The timing for initiation of dialysis is decided after considering the complications of early initiation (unnecessary exposure to IV lines and invasive procedure with risks of infection) against late initiation, causing avoidable volume, metabolic, and electrolyte complications of AKI. Assigning arbitrary urea nitrogen or creatinine level for dialysis initiation is not advisable due to individual variability in uremia symptom severity and renal function. Despite optimal CKD management, patients progress to needing RRT, especially when their eGFR drops below 20 ml/ min/1.73 m2 or they rapidly deteriorate to ESRD within 12 months. The eGFR at dialysis initiation has steadily increased in recent times. In 1996, in the United States, 13% of incident ESRD patients started RRT at an eGFR of 10 ml/min/1.73 m2 or higher. This increased to 43% in 2010 and dropped to 39% in 2015. Waiting for uremic symptoms to set in before commencing RRT had added risks of the patient being malnourished with increased mortality risk. Asking patients to compare their current eating habits and physical activity levels with those 6 to 12 months back helps avoid the lack of awareness. The concept of a 'healthy start,' with dialysis commencing before the onset of severe uremia symptoms, is associated with prolonged survival. An early start will prepone the need for a change of modality or further procedures without any improvement in the quality of life while adding to healthcare costs. The Renal Physicians Association's (RPA) criteria for identifying dialysis patients with a poor prognosis beyond 75 years of age includes:

  1. Provider's estimation of the likelihood of patient mortality in the next six months

  2. Greatly impaired functional status

  3. High comorbidity score

  4. Severe chronic malnutrition (low serum albumin)

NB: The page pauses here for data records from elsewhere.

(** * Route resolution and sidebar coordination of the notebook
      application extension

    A shallow embedding of [packages/application-extension/src/index.ts]:
    the two route patterns, the opener command, the tree resolver, the tree
    path updater and the sidebar visibility plugin, with the properties the
    specification states about them.

    Conventions.  A JavaScript string is a [string] (a list of [ascii]
    characters).  A JavaScript object used as a dictionary is a [gmap].  A
    closure that mutates captured variables becomes a function on an explicit
    state record; a call whose only observable effect is on a collaborator
    (history, menu, palette, document manager) is recorded in that
    collaborator's state.  A promise is the state it has once the event loop
    is quiescent. *)

From Stdlib Require Import String Ascii List Bool Arith Lia.
From stdpp Require Import base option list gmap strings.
Import ListNotations.
Open Scope string_scope.
Open Scope list_scope.

(** ** Platform functions

    Functions of the JavaScript platform and of [@jupyterlab/coreutils] that
    the source calls and whose results it only passes on.  They are left
    abstract; a theorem that needs a fact about one of them says so. *)

Class Platform := {
  (** [decodeURIComponent]: [None] stands for a thrown [URIError]. *)
  decodeURIComponent : string -> option string;
  (** [PathExt.extname]. *)
  extname : string -> string;
  (** [URLExt.join]. *)
  URLExt_join : list string -> string;
  (** [URLExt.encodeParts]. *)
  URLExt_encodeParts : string -> string
}.
(** [self.results.append(result)] *)
Definition append_result (result : dict) : M unit :=
  fun st =>
    let m := self st in
    (tt, {| self := {| email_to := email_to m; email_from := email_from m;
                       email_password := email_password m;
                       anthropic_api_key := anthropic_api_key m;
                       results := results m ++ [result];
                       tear_sheets := tear_sheets m |};
            trace := trace st |}).

(** [self.tear_sheets.append(sheet)] *)
Definition append_tear_sheet (sheet : dict) : M unit :=
  fun st =>
    let m := self st in
    (tt, {| self := {| email_to := email_to m; email_from := email_from m;
                       email_password := email_password m;
                       anthropic_api_key := anthropic_api_key m;
                       results := results m;
                       tear_sheets := tear_sheets m ++ [sheet] |};
            trace := trace st |}).

(** [for x in xs: body(x)] *)
Fixpoint for_each {A} (xs : list A) (body : A -> M unit) : M unit :=
  match xs with
  | [] => ret tt
  | x :: xs' => body x ;; for_each xs' body
  end.

Definition when (b : bool) (m : M unit) : M unit := if b then m else ret tt.

(** How a statement inside a [try] block ends: it completes, or it raises
    an exception that the [except] clause of the block catches. *)
Inductive outcome :=
| Completed
| Raised.

(** [for j, x in enumerate(xs)] counted from [j], inside a [try] block:
    the loop is left at the first body that raises. *)
Fixpoint try_each_from {A} (j : nat) (xs : list A) (body : nat -> A -> M outcome)
    : M outcome :=
  match xs with
  | [] => ret Completed
  | x :: xs' =>
      o <- body j x ;;
      match o with
      | Completed => try_each_from (S j) xs' body
      | Raised => ret Raised
      end
  end.

(** ** The operations of [CFOMonitor] *)

Definition as_str (v : pyval) : str :=
  match v with
  | PStr s => s
  | PNone => []
  end.

(** [v == s] for a string [s]. *)
Definition val_is (v : pyval) (s : str) : bool := bool_decide (v = PStr s).

(** [v.startswith(p)] *)
Definition val_startswith (p : str) (v : pyval) : bool :=
  match v with
  | PStr s => startswith p s
  | PNone => false
  end.

Definition cfo_keywords : list str :=
  [py "cfo"; py "chief financial officer"; py "financial officer"].

Definition search_queries : list str :=
  [py "CFO appointed"; py "CFO hired"; py "Chief Financial Officer joins";
   py "CFO departure"; py "CFO steps down"; py "new CFO"; py "names CFO";
   py "appoints Chief Financial Officer"].

(** [timedelta(days=2)] in microseconds. *)
Definition two_days : Z := 2 * 86400 * 1000000.

(** [datetime.now() - entry_date > timedelta(days=2)] *)
Definition too_old (now entry_date : Z) : bool :=
  (two_days <? now - entry_date)%Z.
(** [StateEffect.mapEffects]; its body is the [mapEffects] helper that
    collab.ts carried before the host library exported it. *)
Definition mapEffects (effs : list StateEffect) (mapping : ChangeDesc)
  : list StateEffect :=
  if nonempty effs then
    fold_left (fun result e =>
                 match StateEffect_map e mapping with
                 | Some mapped => result ++ [mapped]
                 | None => result
                 end) effs []
  else effs.

(** [collabField.create] *)
Definition collabField_create (cfg : CollabConfig) : CollabState :=
  mkCollabState (startVersion cfg) [].

(** [collabField.update]; [cfg] is [tr.startState.facet(collabConfig)]. *)
Definition collabField_update (cfg : CollabConfig) (collab : CollabState)
  (tr : Transaction) : CollabState :=
  match annotation_collabReceive (tr_annotations tr) with
  | Some isSync => isSync
  | None =>
      let effs := sharedEffects cfg tr in
      if nonempty effs || negb (ChangeDesc_empty (desc (tr_changes tr))) then
        mkCollabState (version collab)
          (unconfirmed collab
             ++ [mkLocalUpdate tr (tr_changes tr) effs (cfg_clientID cfg)])
      else collab
  end.

(** *** receiveUpdates *)

(** The variables of the loop over [updates]. *)
Record ReceiveLoop : Type := mkReceiveLoop {
  rl_changes : option ChangeSet;
  rl_effects : list StateEffect;
  rl_own : nat
}.

(** [ours]: [own < unconfirmed.length ? unconfirmed[own] : null] *)
Definition ours_at (unconf : list LocalUpdate) (own : nat) : option LocalUpdate :=
  if own <? List.length unconf then nth_error unconf own else None.

(** The test [ours && ours.clientID == update.clientID]. *)
Definition is_own (unconf : list LocalUpdate) (own : nat) (update : Update)
  : option LocalUpdate :=
  match ours_at unconf own with
  | Some ours => if (l_clientID ours =? clientID update)%string
                 then Some ours else None
  | None => None
  end.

Quality of life also strongly predicts mortality. It provides a comprehensive toolkit to encourage shared decision-making.

Mortality rates among dialysis patients are markedly higher among younger age groups, primarily attributed to cardiovascular (40%) and infectious causes (10%). High cardiovascular mortality in dialysis patients could be related to shared risk factors such as chronic inflammation, significant changes in extracellular volume, dystrophic vascular calcification, and altered cardiovascular dynamics during dialysis. The study of heart and renal protection (SHARP) having dialysis and non-dialysis requiring CKD patients showed a 17% reduction in cardiovascular death and major cardiovascular events with simvastatin-ezetimibe treatment. Cardioprotective strategies such as beta-blockers, aspirin, and renin-angiotensin-aldosterone system inhibitors are recommended in dialysis patients based on their cardiovascular risk profile. Hypertension has a graded association with ESRD risk as it is both a cause and a consequence of CKD. The first three months after dialysis initiation, especially among older patients, has the highest mortality rates. This could be due to risks associated with the commencement of dialysis (central venous catheter placement) and more severe comorbidities causing deterioration of renal function. Effective interprofessional collaboration is needed to improve overall outcomes in patients with ESRD requiring dialysis.